• **ACTIVITY**
Could you set down exactly the lines of the data below, starting at the one that holds "bool), vlen <$> args = widths →" and ending at the one that holds "(** A composition", both included, and only those?

══ DATA IN THIS EXERCISE ══

(** Reserving the arguments. *)
Definition compose_reserved (n : N) : ComposeCtx.State :=
  ComposeCtx.MkState [] [] n n None None false.
Lemma make_compose_args_Ret base widths args s :
  make_compose_args widths (compose_reserved base) = Ret (args, s) → (base ≤ UINT32_MAX)%N →
  args = slices widths (range base (sumN widths)) ∧ s = compose_reserved (base + sumN widths) ∧
  (base + sumN widths ≤ UINT32_MAX)%N.
Proof.
  revert base args. induction widths as [|w ws IH]; intros base args; cbn [make_compose_args sumN foldr].
  - intros [= <- <-] Hb. rewrite N.add_0_r. done.
  - fold (sumN ws). unfold mbind at 1, ST_bind at 1. intros ([a s1] & Ha & Hr)%bind_Ret Hb.
    unfold make_compose_arg, mbind, ST_bind in Ha. apply bind_Ret in Ha as ([b0 s0] & He & Ha).
    unfold ComposeCtx.external_input, compose_reserved in He. rewrite !expecting_bind_Ret in He. simpl in He.
    destruct He as (_ & Hz & Hle & He). bool_arith. unfold UINT32_MAX in *.
    rewrite (u32_small w), !(u32_small (base + w)) in He by lia.
    injection He as <- <-. injection Ha as <- <-.
    unfold mbind, ST_bind in Hr. apply bind_Ret in Hr as ([rest s2] & Hr & Hs). injection Hs as <- <-.
    destruct (IH _ _ Hr) as (-> & -> & Hle2); [lia|]. split_and!; [|f_equal; lia|lia].
    cbn [slices]. rewrite take_range, drop_range by lia.
    replace (w + sumN ws - w)%N with (sumN ws) by lia. f_equal.
    apply list_eq. intros i. apply option_eq. intros x.
    rewrite list_lookup_fmap, fmap_Some. setoid_rewrite range_lookup. split.
    + intros (y & [? ->] & ->). rewrite u32_small by lia. split; lia.
    + intros [? ->]. eexists. split; [done|]. rewrite u32_small by lia. lia.
Qed.

Lemma compose_reserved_WF ins :
  (vlen ins ≤ UINT32_MAX)%N → ComposeRec.WF ins (compose_reserved (vlen ins)).
Proof.
  intros Hn. split; simpl; try done.
  - split; simpl; [unfold UINT32_MAX in Hn; lia|by intros [|]|constructor].
  - exists (init_env ins). split; [done|]. intros w. apply init_env_Some.
  - intros w Hw. by left.
Qed.
Lemma compose_reserved_denotes ins :
  Forall2 (ComposeRec.wire_denotes ins (compose_reserved (vlen ins))) (range 0 (vlen ins)) ins.
Proof.
  apply Forall2_same_length_lookup_2; [rewrite range_length; unfold vlen; lia|].
  intros k w b [_ ->]%range_lookup Hb. exists (init_env ins). split; [done|].
  by rewrite init_env_lookup, N.add_0_l, Nat2N.id.
Qed.

Lemma compose_ok widths (body : ∀ W, Body W) plan args :
  ParametricBody body → compose widths (body N) = Ret plan →
  (vlen (instances plan) ≤ 2 ^ 31)%N → vlen <$> args = widths →
  wf_plan plan ∧ cp_num_inputs plan = sumN widths ∧
  ∃ bs, keval (body bool args) = Ret bs ∧ eval_plan plan (concat args) = Some bs.
Proof.
  intros Hpar Hc Hmax Hargs. unfold compose in Hc. apply bind_Ret in Hc as ([as_ s0] & Ha & Hc).
  apply bind_Ret in Hc as ([ws s] & Hr & [= <-]). simpl in Hmax.
  destruct (make_compose_args_Ret 0 widths as_ s0 Ha) as (-> & -> & Hle); [done|].
  rewrite N.add_0_l in *. set (ins := concat args).
  assert (vlen ins = sumN widths) as Hins by (unfold ins; by rewrite vlen_concat, Hargs).
  rewrite <- Hins in Hr, Hle. destruct (ComposeRec.interp_ok RL ins (body N (slices widths (range 0 (vlen ins))))
    (body bool args) (compose_reserved (vlen ins)) ws s) as (Hs & bs & Hk & Hd); [|by apply compose_reserved_WF|done|done|].
  { apply Hpar. replace args with (slices widths ins) by (unfold ins; rewrite <- Hargs; apply slices_concat).
    apply Forall2_slices, compose_reserved_denotes. }
  pose proof (ComposeRec.wf_plan_of _ _ Hs) as [Hi He _]. simpl in *. unfold RL in Hd. split_and!.
  - split; simpl; [done|done|]. apply Forall_forall. intros w (k & Hk')%list_elem_of_lookup.
    destruct (Forall2_lookup_l _ _ _ _ _ Hd Hk') as (b & _ & Hw).
    eapply ComposeRec.wf_dense; [done|]. by eapply ComposeRec.denotes_lt.
  - by rewrite (ComposeRec.wf_ins _ _ Hs), Hins.
  - exists bs. split; [done|]. destruct (ComposeRec.wf_env _ _ Hs) as (env & Henv & _).
    unfold eval_plan. simpl. unfold ComposeRec.env_of in Henv. rewrite Henv. simpl.
    apply mapM_Some. eapply Forall2_impl; [exact Hd|]. intros w b Hw. by eapply ComposeRec.denotes_env.
Qed.

(** ** Properties *)

(** C11: flattening is correct.  Every well-formed plan whose flat form fits
    32-bit ids flattens, without a diagnostic or an out-of-range access, to a
    well-formed dense program with one gate per glue gate and per unit gate, which
    computes what the plan means, unit calls included. *)
Theorem flatten_compose_correct plan :
  wf_plan plan → (cp_num_inputs plan + plan_gates plan < 2 ^ 32)%N →
  ∃ d, flatten_compose plan = Ret d ∧ wf_program d ∧ wire_reuse d = ReuseNone ∧
    num_inputs d = cp_num_inputs plan ∧ vlen (gates d) = plan_gates plan ∧
    ∀ ins, vlen ins = cp_num_inputs plan →
      ∃ bs, eval_program d ins = Some bs ∧ eval_plan plan ins = Some bs.
Proof. apply flatten_ok. Qed.

(** C10: hierarchical recording refines direct evaluation.  When [compose] of a
    body that is one template for all contexts returns a plan with at most 2^31
    unit calls, and the plan's inputs together with the gates of its flattened form
    (each unit's counted once per call) number below 2^32, so that flattening stays
    within its 32-bit ids, the plan is well formed, and for all argument bits it
    means what the body computes on plaintext; so does its flattened program. *)
Theorem compose_correct widths (body : ∀ W, Body W) plan :
  ParametricBody body → compose widths (body N) = Ret plan →
  (vlen (instances plan) ≤ 2 ^ 31)%N → (cp_num_inputs plan + plan_gates plan < 2 ^ 32)%N →
  wf_plan plan ∧ ∃ d, flatten_compose plan = Ret d ∧ wf_program d ∧
    ∀ args : list (list bool), vlen <$> args = widths →
      ∃ bs, keval (body bool args) = Ret bs ∧ eval_plan plan (concat args) = Some bs ∧
        eval_program d (concat args) = Some bs.
Proof.
  intros Hpar Hc Hmax Hov.
  assert (wf_plan plan ∧ cp_num_inputs plan = sumN widths) as [Hwf Hn].
  { destruct (compose_ok widths body plan (slices widths (vmake (sumN widths) false)) Hpar Hc Hmax)
      as (? & ? & _); [apply widths_slices, vlen_vmake|done]. }
  split; [done|]. destruct (flatten_ok plan Hwf Hov) as (d & Hd & Hwd & _ & _ & _ & Hev).
  exists d. split; [done|]. split; [done|]. intros args Hargs.
  destruct (compose_ok widths body plan args Hpar Hc Hmax Hargs) as (_ & _ & bs & Hk & Hp).
  exists bs. split; [done|]. split; [done|].
  destruct (Hev (concat args)) as (bs' & He & Hp'); [by rewrite vlen_concat, Hargs|]. congruence.
Qed.

(** A composition of one glue gate and two calls of a unit. *)
Definition unit_sample : BooleanProgram := MkProgram 3 2 ReuseNone [MkGate 0 1 2 And] [2%N].
Definition compose_sample W (args : list (list W)) : Kernel W (list W) :=
  match args with
  | [[a; b]] => c ← kxor a b; d ← krun unit_sample [a; c]; krun unit_sample (b :: d)
  | _ => mret []
  end.
Lemma unit_sample_wf : wf_program unit_sample.
Proof. apply validate_wf. reflexivity. Qed.
#[global] Instance compose_sample_parametric : ParametricBody compose_sample.
Proof.
  intros W1 W2 R as1 as2 Has. unfold compose_sample. pose proof unit_sample_wf.
  destruct Has as [|x1 x2 ?? [|a1 a2 ?? Ha [|b1 b2 ?? Hb []]] []];
    try (kauto; constructor; fail).
Qed.
Definition compose_plan_sample : ComposePlan :=
  MkComposePlan 2 5
    [MkEvent (MkGate 0 1 2 Xor) (-1); MkEvent default_gate 0; MkEvent default_gate 1]
    [MkInstance unit_sample [0; 2]%N [3%N]; MkInstance unit_sample [1; 3]%N [4%N]] [4%N].
Lemma compose_correct_witness :
  ∃ d, flatten_compose compose_plan_sample = Ret d ∧ vlen (gates d) = 3%N ∧
    eval_program d [true; true] = Some [false].
Proof.
  destruct (compose_correct [2%N] compose_sample compose_plan_sample) as (_ & d & Hd & _ & H);
    [apply _|reflexivity|vm_compute; discriminate|reflexivity|].
  exists d. split; [exact Hd|]. split; [vm_compute in Hd; by injection Hd as <-|].
  destruct (H [[true; true]] eq_refl) as (bs & [= <-] & _ & He). exact He.
Defined.
Lemma compose_plan_sample_wf : wf_plan compose_plan_sample.
Proof.
  split; [vm_compute; split; [intros|]; done| |].
  - intros don ev todo Heq.
    destruct don as [|? [|? [|? [|]]]]; simplify_eq/=; unfold wf_event; simpl.
    + split; [|lia]. repeat constructor; left; simpl; lia.
    + eexists. split; [done|]. split; simpl; [apply unit_sample_wf|split; [done|]|split; [done|]].
      * constructor; [left; simpl; lia|]. constructor; [|done]. right. eexists. split; [by left|]. by left.
      * split; [apply NoDup_singleton|]. constructor; [lia|done].
    + eexists. split; [done|]. split; simpl; [apply unit_sample_wf|split; [done|]|split; [done|]].
      * constructor; [left; simpl; lia|]. constructor; [|done]. right. eexists.
        split; [right; by left|]. by left.
      * split; [apply NoDup_singleton|]. constructor; [lia|done].
  - constructor; [|done]. right. eexists. split; [do 2 right; by left|]. by left.
Qed.
Lemma flatten_compose_correct_witness :
  ∃ d, flatten_compose compose_plan_sample = Ret d ∧ wf_program d ∧ vlen (gates d) = 3%N.
Proof.
  destruct (flatten_compose_correct compose_plan_sample compose_plan_sample_wf) as (d & Hd & Hwf & _ & _ & Hg & _);
    [reflexivity|].
  exists d. split; [exact Hd|]. split; [exact Hwf|exact Hg].
Defined.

═══

• **RESULT**
    ∀ args : list (list bool), vlen <$> args = widths →
      ∃ bs, keval (body bool args) = Ret bs ∧ eval_plan plan (concat args) = Some bs ∧
        eval_program d (concat args) = Some bs.
Proof.
  intros Hpar Hc Hmax Hov.
  assert (wf_plan plan ∧ cp_num_inputs plan = sumN widths) as [Hwf Hn].
  { destruct (compose_ok widths body plan (slices widths (vmake (sumN widths) false)) Hpar Hc Hmax)
      as (? & ? & _); [apply widths_slices, vlen_vmake|done]. }
  split; [done|]. destruct (flatten_ok plan Hwf Hov) as (d & Hd & Hwd & _ & _ & _ & Hev).
  exists d. split; [done|]. split; [done|]. intros args Hargs.
  destruct (compose_ok widths body plan args Hpar Hc Hmax Hargs) as (_ & _ & bs & Hk & Hp).
  exists bs. split; [done|]. split; [done|].
  destruct (Hev (concat args)) as (bs' & He & Hp'); [by rewrite vlen_concat, Hargs|]. congruence.
Qed.

(** A composition of one glue gate and two calls of a unit. *)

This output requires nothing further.